A titre subsidiaire, si la cour infirmait le jugement dont appel en jugeant que l'EURL Proudreed France n'a pas manque' a' son obligation de de'livrance,
- juger que l'EURL Proudreed France a manqué' a' son obligation d'information,

Et statuant a' nouveau,

- condamner l'EURL Proudreed France a' payer a' la SASU Fleur de Mets la somme de 166.542,67 € HT a' titre de dommages et intérêts en réparation du préjudice matériel subi, augmentée des intérêts au taux légal a' compter de la de'livrance de l'assignation ;

- prononcer la capitalisation desdits intérêts ;

En tout e'tat de cause,

- condamner l'EURL Proudreed France a' payer a' la SASU Fleur de Mets la somme de 15.000 € au titre de l'article 700 du code de procédure civile ;

- condamner l'EURL Proudreed France aux dépens de l'instance dont distraction au profit de Mai'tre Sylvain Pavillet conformément aux dispositions de l'article 699 du code de procédure civile.
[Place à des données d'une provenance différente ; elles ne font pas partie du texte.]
(** * The EDPR model driver: [solve_EDPRmodel] and its rate function [dkdt]

    A shallow embedding of [solve_EDPRmodel.py], and of the script
    [example_simulation.py] that calls it.

    - Python floats are IEEE binary64 numbers: they are Rocq's primitive
      floats, with the same rounding and the same comparisons ([nan]
      compares false with everything).
    - The model class [EDPRmodel], the injector [somatic_injection_current]
      and scipy's [solve_ivp] are imported by the driver and are not part of
      it.  A call to one of them is a node of a program tree ([prog]); what
      the call answers, whether it raises and whether it touches some state
      is decided by a handler, under which the tree is run ([run]).  The
      answers have the shape under which the driver unpacks them: twenty
      rates from [dkdt()], six from [dmdt()], a pair from the injector.
    - The state vector [k] and the rate vector are lists; unpacking a list
      of the wrong length raises [ValueError].
    - For what an evaluation of [dkdt] does to the state that it shares
      with other evaluations, its statements are also executed one by one
      on an explicit store ([Python]): the cells of its closure, the heap
      that holds [k], and a frame of its own. *)

From Stdlib Require Import Floats List ZArith Bool Lia String.
From Stdlib Require Import FunctionalExtensionality.
Import ListNotations.

Set Warnings "-inexact-float,-register-all".
Set Implicit Arguments.

Open Scope string_scope.
Open Scope float_scope.

(** ** Exceptions and results *)

Inductive exn : Type :=
| ValueError
| ParameterValidityError
| OtherError (name : string).

Inductive result (A : Type) : Type :=
| Ok (a : A)
| Err (e : exn).

Arguments Ok {A} a.
Arguments Err {A} e.

(** ** Programs over external calls *)

Section Programs.

Variable E : Type -> Type.

Inductive prog (A : Type) : Type :=
| Ret (a : A)
| Raise (e : exn)
| Call (X : Type) (c : E X) (k : X -> prog A).

Arguments Ret {A} a.
Arguments Raise {A} e.
Arguments Call {A X} c k.

Fixpoint bind {A B : Type} (p : prog A) (f : A -> prog B) : prog B :=
  match p with
  | Ret a => f a
  | Raise e => Raise e
  | Call c k => Call c (fun x => bind (k x) f)
  end.

Definition call {X : Type} (c : E X) : prog X := Call c (fun x => Ret x).

(** Some execution of the program reaches a call that satisfies [P]. *)
Fixpoint reaches (P : forall X, E X -> Prop) {A : Type} (p : prog A) : Prop :=
  match p with
  | Ret _ | Raise _ => False
  | Call c k => P _ c \/ exists x, reaches P (k x)
  end.

(** Every call that an execution of the program can make satisfies [P]. *)
Fixpoint every_call (P : forall X, E X -> Prop) {A : Type} (p : prog A) : Prop :=
  match p with
  | Ret _ | Raise _ => True
  | Call c k => P _ c /\ forall x, every_call P (k x)
  end.

(** Some execution of the program ends in the program itself raising [e]
    (and not a call that it makes). *)
Fixpoint raises (e : exn) {A : Type} (p : prog A) : Prop :=
  match p with
  | Ret _ => False
  | Raise e' => e' = e
  | Call c k => exists x, raises e (k x)
  end.

(** *** Running a program under a handler

    A handler answers each call in a world [W]: it returns a value or
    raises, and leaves a new world. *)

Section Run.

Variable W : Type.

Definition handler : Type := forall X, E X -> W -> result X * W.

Variable h : handler.

Fixpoint run {A : Type} (p : prog A) (w : W) : result A * W :=
  match p with
  | Ret a => (Ok a, w)
  | Raise e => (Err e, w)
  | Call c k =>
      match h c w with
      | (Ok x, w') => run (k x) w'
      | (Err e, w') => (Err e, w')
      end
  end.

(** A call is pure under [h] when its outcome does not depend on the world
    and the world is left as it was. *)
Definition pure_call {X : Type} (c : E X) : Prop :=
  exists r : result X, forall w, h c w = (r, w).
Pour un exposé plus détaillé des moyens et prétentions des parties, la cour renvoie à leurs conclusions, conformément à l'article 455 du code de procédure civile.

SUR CE,

1. Sur les rectifications d'erreur matérielles

Aux termes de l'article 462 du code de procédure civile, les erreurs et omissions matérielles qui affectent un jugement, même passé en force de chose jugée, peuvent toujours être réparées par la juridiction qui l'a rendu ou par celle à laquelle il est déféré, selon ce que le dossier révèle ou, à défaut, ce que la raison commande.

Aux termes du jugement querellé, le premier juge a :

- débouté la SASU Fleur de Mets de sa demande de révocation de l'ordonnance de clôture ;

- condamné la SASU Fleur de Mets à payer à la SARLU Proudreed France la somme de 196.350 € à titre de dommages et intérêts pour manquement à l'obligation de délivrance du bailleur ;

- débouté les parties du surplus de leurs demandes ;

- condamné la SASU Fleur de Mets à payer à la SARLU Proudreed France la somme de 2.500 € au titre de l'article 700 du code de procédure civile ;

- condamné la SASU Fleur de Mets aux dépens de l'instance ;

- rappelé que la décision est de droit assortie de l'exécution provisoire.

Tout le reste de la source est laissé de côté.